I am in complete agreement with you.

THAT is why we know #removeAll: is broken.

	To the extent that I have read what Richard has argued,

I would hope that a responsible arguer would have read all of it.

	I am not convinced that #removeAll:  is or should be defined in
	the case of self.

In IBM Smalltalk, I'm told that it _is_.
Do you wish to argue that IBM Smalltalk should be changed so that it is not?

	> And it really is very much an exaggeration to say that
	> "x removeAll: x copy" is an "accepted way" to empty a collection.
	> It is a way.  It is a good way.  But practically nobody knows about it.
	> It's what people do when they burn their fingers on "x removeAll: x".
	
	Just about everybody seems to know about it, IMHO, even late-comers to 
	the language such as myself.

You have done a survey of all Smalltalk programmers, have you?

If this were true, the thread would never have got started.
It _certainly_ isn't mentioned in _any_ of the Smalltalk textbooks I've
checked.  Surely if it's as well known as all that, _one_ of them would
have seen fit to mention it?

I have discussed this issue with several of the staff in this department,
including the head of department and the person responsible for 2nd year
data structures.  I have asked

    "Given an abstract data type T that is some kind of container,
     with an operation
	remove_all_elements_of(x: T, y: T)
     explained as	
	'remove every element of y from x'
     what would you expect
	remove_all_elements_of(x, x)
     to do?"

The unanimous answer was "make x empty".

	Ralph Johnson wrote a nice little piece I read early on in my
	Smalltalking life about common Smalltalk bugs, and the "copy
	trick" was clearly pointed out there.
	
How nice for you.  Tell me where to find it and I'll make sure my students
see it.

	> I have also explained repeatedly not only _that_ the change makes the
	> specification simpler and cleaner, but _how_ it makes the specification
	> simpler and cleaner.
	
	Richard certainly has SAID that he feels it makes the spec simpler and 
	cleaner -- not all of us were satisfied either at the sufficiency or 
	correctness of his "explanation."  Merely stating, ipse dixit, that 
	something is so certainly does not evidence that it is so.
	
This makes me very angry.  I didn't just SAY that I "feel" it makes the
spec simpler, I wrote out in full what the specification _is_ right now
and what the specification would be if the bug were fixed.  I am not going
to do this again because this has already taken too much of my time.
No reasonable person could call comparing and contrasting the two versions
of the specifications "merely stating that something is so."

	> Rational/critical debate at least requires a rebuttal of these points,
	> not a flat denial that no demonstration was ever made.
	
	Pot.
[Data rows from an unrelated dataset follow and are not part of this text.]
Lemma represents_diff X X' m m' : represents X m → represents X' m' → represents (X' ∖ X) (map_diff m' m).
Proof.
  intros [Hx Hm] [Hx' Hm']. split.
  - intros e. rewrite elem_of_difference, Hx, Hx'. split.
    + intros [(k & v & Hv & ->) Hn]. exists k, v. rewrite lookup_map_diff. split_and!; [done| |done].
      intros Hv'. apply Hn. eauto.
    + intros (k & v & [Hv Hne]%lookup_map_diff & ->). split; [eauto|].
      intros (k' & v' & Hv' & E). destruct (Hm _ _ Hv') as (? & _ & ?), (Hm' _ _ Hv) as (? & _ & ?).
      apply compress_inj in E as [-> ->]; done.
  - intros k v [Hv _]%lookup_map_diff. by apply Hm'.
Qed.

Lemma describes_diff s m m' M M' :
  short_wf s → describes s m M → describes s m' M' → describes s (map_diff m' m) (map_diff M' M).
Proof.
  intros Hs [H1 H2] [H1' H2']. split.
  - intros ty key e [He Hne]%lookup_map_diff. destruct (H1' _ _ _ He) as (k & v & Hn & Hv). exists k, v.
    split; [done|]. apply lookup_map_diff. split; [done|]. intros Hv'.
    destruct (H2 _ _ Hv') as (ty' & key' & e' & (? & ? & ? & ? & ?) & HM'). destruct Hn as (? & ? & ? & ? & ?).
    assert (NStateKey ty key = NStateKey ty' key') as [= <- <-] by by apply (number_inj s _ _ k).
    assert (NEvent e = NEvent e') as [= <-] by by apply (number_inj s _ _ v).
    by apply Hne.
  - intros k v [Hv Hne]%lookup_map_diff. destruct (H2' _ _ Hv) as (ty & key & e & Hn & He). exists ty, key, e.
    split; [done|]. apply lookup_map_diff. split; [done|]. intros He'. apply Hne.
    destruct (H1 _ _ _ He') as (k' & v' & (_ & _ & _ & ? & ?) & ?). destruct Hn as (_ & _ & _ & ? & ?).
    assert (k' = k) as -> by congruence. by assert (v' = v) as -> by congruence.
Qed.

(** The difference of two stored states is that of their maps.  [state_added] lists
    numbers that name, each once, the entries which the second map has and the first has
    not or has with another event. *)
Theorem state_added_spec rs fuel h h' M M' :
  room_wf rs → (4 ≤ fuel)%nat → room_state rs h M → room_state rs h' M' →
  ∃ (rows : list Row) rs', state_added evict fuel h h' rs = (Ok rows.*2, rs') ∧ same_tables rs rs'
    ∧ Forall (row_ok (short rs')) rows ∧ NoDup (rows.*1.*1)
    ∧ ∀ ty key e, (ty, key, e) ∈ rows.*1 ↔ M' !! (ty, key) = Some e ∧ M !! (ty, key) ≠ Some e.
Proof.
  intros Hw Hf (X & m & HX & Hm & HM) (X' & m' & HX' & Hm' & HM').
  destruct (load_full_state_spec rs fuel h X Hw Hf HX) as (rs1 & Hl1 & (Hw1 & Hx1 & Hsh1) & Hdb1).
  destruct (load_full_state_spec rs1 fuel h' X' Hw1 Hf) as (rs2 & Hl2 & (Hw2 & Hx2 & Hsh2) & _); [by rewrite Hdb1|].
  pose proof (rw_short _ rs Hw) as Hs.
  destruct (parse_entries_spec _ _ (represents_diff X X' m m' Hm Hm')) as (ids & Hids & Hnd & Hin).
  destruct (rows_of (short rs) _ _ ids Hs (describes_diff _ _ _ _ _ Hs HM HM') Hnd Hin) as (rows & -> & Hok & Hk & HR).
  exists rows, rs2. split; [|split; [|split_and!]].
  - unfold state_added, bind. rewrite Hl1, Hl2. unfold pure. f_equal. by apply try_map_fmap.
  - split; [done|]. split; [by eapply extends_trans|congruence].
  - by rewrite Hsh2, Hsh1.
  - done.
  - intros ty key e. by rewrite HR, lookup_map_diff.
Qed.
End reads.
(* ===== verification/RoomStateDemo.v ===== *)
(** * A room with a state event

    A service with empty tables, a room on it and the states that its first event stores:
    inputs at which the theorems about the state service apply. *)

From S2P Require Import Prelude Bytes DbMap DbSer Short ShortProps Event StateCompressor CompressorProps.
From S2P Require Import RoomState StateAccessor RoomStateProps RoomStateRefine StateAccessorProps.

Local Open Scope Z_scope.

Definition keep_all : gmap Z (list ShortStateInfo) → gmap Z (list ShortStateInfo) := λ m, m.
Definition plain_digest : bytes → bytes := λ b, b.
Lemma keep_all_sub m : keep_all m ⊆ m.
Proof. done. Qed.

Definition room0 : RoomState (DB := gmap bytes bytes) := mkRoomState fresh_short (mkService ∅ ∅) ∅ ∅ ∅.

Lemma room0_wf : room_wf plain_digest room0.
Proof.
  split; [apply fresh_short_wf| |..]; intros k v Hk; cbn in Hk; [by rewrite lookup_empty in Hk|..];
    by apply lookup_empty_Some in Hk.
Qed.

(** The state with a topic, and the one with a name too; both keys are set by one event. *)
Definition topic_state : StateOf := {[("m.room.topic", "") := "$t"]}.
Definition name_state : StateOf := <[("m.room.name", "") := "$t"]> topic_state.

Definition room1 : RoomState := (lift_short (λ s, get_or_create_shorteventid s "$t") room0).2.
Definition room2 : RoomState := (append_key keep_all 4 None "m.room.topic" "" "$t" room1).2.
Definition room3 : RoomState := (append_key keep_all 4 (Some 3) "m.room.name" "" "$t" room2).2.

Lemma room1_wf : room_wf plain_digest room1 ∧ number (short room1) (NEvent "$t") = Ok 1.
Proof.
  destruct (lift_assign plain_digest room0 (λ s, get_or_create_shorteventid s "$t") (NEvent "$t"))
    as (z & s & E & Hw & _ & _ & _); [apply room0_wf|done..|].
  assert (room1 = with_short room0 s) as R by (unfold room1; by rewrite E).
  split; [by rewrite R|]. by vm_compute.
Qed.

Lemma room2_stored : room_wf plain_digest room2 ∧ extends room1 room2 ∧ room_state room2 3 topic_state.
Proof.
  destruct room1_wf as [Hw1 Hn].
  destruct (append_key_spec plain_digest keep_all keep_all_sub room1 4 None ∅ ∅ "m.room.topic" "" "$t" 1 ∅)
    as (h & rs & E & Hw & Hx & _ & Hs); [done..|apply empty_sets|done|done|done|done|done|].
  unfold room2. rewrite E. split_and!; [done..|].
  assert (h = 3) as <-; [|done]. apply (f_equal fst) in E. vm_compute in E. congruence.
Qed.

Lemma room2_short : counter (globals (short room2)) = 3 ∧ number (short room2) (NEvent "$t") = Ok 1.
Proof. by vm_compute. Qed.

Lemma name_number : (append_key keep_all 4 (Some 3) "m.room.name" "" "$t" room2).1 = Ok 5.
Proof. by vm_compute. Qed.

Lemma room3_stored :
  room_wf plain_digest room3 ∧ room_state room3 3 topic_state ∧ room_state room3 5 name_state.
Proof.
  destruct room2_stored as (Hw2 & Hx2 & X & m & HX & Hm & HM), room2_short as [Hc Hn].
  destruct (append_key_spec plain_digest keep_all keep_all_sub room2 4 (Some 3) X m
    "m.room.name" "" "$t" 1 topic_state Hw2 (le_n 4)) as (h & rs & E & Hw & Hx & _ & Hs).
  - by rewrite Hc.
  - by split_and!.
  - by vm_compute.
  - done.
  - done.
  - done.
  - exact Hn.
  - unfold room3. rewrite E. split; [exact Hw|]. split.
    + eapply room_state_extends; [exact Hw2|exact Hx|]. exists X, m. exact (conj HX (conj Hm HM)).
    + pose proof name_number as Hid. rewrite E in Hid. by injection Hid as ->.
Qed.

(** ** The theorems at these states *)

Lemma save_state_stores_witness :
  ∃ h new gone rs', save_state plain_digest keep_all 4 "!r" {[compress_state_event 2 1]} room3 = (Ok (h, new, gone), rs')
    ∧ room_wf plain_digest rs' ∧ holds (shortstatehash_statediff (state_compressor rs')) h {[compress_state_event 2 1]}
    ∧ new = {[compress_state_event 2 1]} ∧ gone = ∅.
Proof.
  destruct (save_state_stores plain_digest keep_all keep_all_sub room3 4 "!r" {[compress_state_event 2 1]})
    as (h & new & gone & rs & E & Hw & _ & Hh & Hd).
  - apply room3_stored.
  - apply le_n.
  - by vm_compute.
  - split; [|by vm_compute]. intros e ->%elem_of_singleton. by apply compress_valid.
  - intros z Y _ _ E. exact E.
  - exists h, new, gone, rs. split; [exact E|]. split; [exact Hw|]. split; [exact Hh|].
    assert (get_room_shortstatehash room3 "!r" = Err RequestNotFound) as R by by vm_compute.
    rewrite R in Hd. exact Hd.
Defined.

Definition topic_event : Pdu unit :=
  mkPdu "$n" None "@a:b" None 0 (OtherType "m.room.name") tt (Some "") [] 0 [] None None (mkEventHash "") None.

Lemma append_to_state_refines_witness :
  ∃ h rs', append_to_state keep_all 4 topic_event "!r" room3 = (Ok h, rs')
    ∧ room_state rs' h {[("m.room.name", "") := "$n"]} ∧ room_state rs' 5 name_state.
Proof.
  destruct (append_to_state_refines plain_digest keep_all keep_all_sub room3 4 topic_event "!r" "" ∅)
    as (h & rs & E & _ & Hs & Hk & _).
  - apply room3_stored.
  - apply le_n.
  - by vm_compute.
  - reflexivity.
  - by vm_compute.
  - by vm_compute.
  - by vm_compute.
  - unfold current. assert (get_room_shortstatehash room3 "!r" = Err RequestNotFound) as -> by by vm_compute. done.
  - exists h, rs. split; [exact E|]. split; [exact Hs|]. apply Hk, room3_stored.
Defined.

Lemma state_get_id_spec_witness :
  ∃ rs', state_get_id keep_all 4 5 "m.room.topic" "" room3 = (Ok (bytes_of_string "$t"), rs')
    ∧ room_wf plain_digest rs'.
Proof.
  destruct (state_get_id_spec plain_digest keep_all keep_all_sub room3 4 5 name_state "m.room.topic" "")
    as (r & rs & E & (Hw & _) & Hr).
  - apply room3_stored.
  - apply le_n.
  - apply room3_stored.
  - by vm_compute.
  - by vm_compute.
  - exists rs. split; [|exact Hw]. assert (r = Ok (bytes_of_string "$t")) as <- by exact Hr. exact E.
Defined.

Lemma state_keys_with_ids_spec_witness :
  ∃ l rs', state_keys_with_ids keep_all 4 5 "m.room.topic" room3
    = (Ok (prod_map bytes_of_string bytes_of_string <$> l), rs') ∧ NoDup l.*1 ∧ ("", "$t") ∈ l.
Proof.
  destruct (state_keys_with_ids_spec plain_digest keep_all keep_all_sub room3 4 5 name_state "m.room.topic")
    as (l & rs & E & _ & Hnd & Hl).
  - apply room3_stored.
  - apply le_n.
  - apply room3_stored.
  - exists l, rs. split; [exact E|]. split; [exact Hnd|]. apply Hl. reflexivity.
Defined.

Lemma state_added_spec_witness :
  ∃ (rows : list Row) rs', state_added keep_all 4 3 5 room3 = (Ok rows.*2, rs')
    ∧ ("m.room.name", "", "$t") ∈ rows.*1 ∧ ("m.room.topic", "", "$t") ∉ rows.*1.
Proof.
  destruct (state_added_spec plain_digest keep_all keep_all_sub room3 4 3 5 topic_state name_state)
    as (rows & rs & E & _ & _ & _ & Hl).
  - apply room3_stored.
  - apply le_n.
  - apply room3_stored.
  - apply room3_stored.
  - exists rows, rs. split; [exact E|]. rewrite !Hl. split; [by split|]. intros [_ Hn]. apply Hn. reflexivity.
Defined.
(** ** States kept for a user *)

Section states.
Context {S : Type} (read_state : bytes → option S).
Definition read_room_state (kv : KeyVal) : option (string * S) :=
  room ← read_second (from_slice (STuple [SIgnore; SStr]) kv.1); s ← read_state kv.2; Some (room, s).
Definition rooms_with_state c (t : CacheTable) user_id : outcome CacheError (list (string * S)) :=
  let read (l : list KeyVal) := omap read_room_state l in
  l ← stream_prefix_raw (cache_db c t) (VTuple [VStr (bytes_of_string user_id); VInterfix]);
  Ok (read l).
Definition rooms_invited c user_id := rooms_with_state c UserroomidInvitestate user_id.
Definition rooms_knocked c user_id := rooms_with_state c UserroomidKnockedstate user_id.
Definition rooms_left c user_id := rooms_with_state c UserroomidLeftstate user_id.
Definition state_of c (t : CacheTable) user_id room_id : outcome CacheError S :=
  r ← qry (cache_db c t) (pair_value user_id room_id);
  match r with
  | Some v => ok_or (CacheDb (BadValue SerdeDe)) (read_state v)
  | None => Err (CacheDb RequestNotFound)
  end.
Definition invite_state c user_id room_id := state_of c UserroomidInvitestate user_id room_id.
Definition knock_state c user_id room_id := state_of c UserroomidKnockedstate user_id room_id.
Definition left_state c user_id room_id := state_of c UserroomidLeftstate user_id room_id.
End states.
End state_cache.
Kettle. Black.
	
	Rational/critical debate at least requires acknowledgment that others 
	have made more than a flat denial when, in fact, they have undertaken 
	to make arguments on the merits.

No, once again you have made a FLAT DENIAL that I demonstrated that the
specification is simpler when the bug is fixed.  

	 I have not found Ralph and 
	David guilty of empty gainsay, though I *DO* find Richard's present 
	"claim of victory by default" (but not his earlier arguments) to be 
	precisely that.
	
I have made no such claim.  Indeed, I am fighting desperately for reason
and safety in programming precisely because I do *not* feel that I have
any kind of victory.  It is not fair and not reasonable to attack me
for 'empty gainsay' for something I have not said or implied.

I am now far too upset to read the rest of the message.

To the people who have supported me in this, thank you.

Especial thanks to the person who pointed out that x removeAll: x
*does* work for OrderedCollections in IBM Smalltalk, so that the
nay-sayers are fighting to preserve a bug that at least one commercial-
quality Smalltalk does not share.  (Perhaps _because_ it is commercial
quality?)

To the people who have been watching quietly, thank you for your
bandwidth.  I hope we have all learned something.

To the others, well, thank you for provoking me to probe the issue.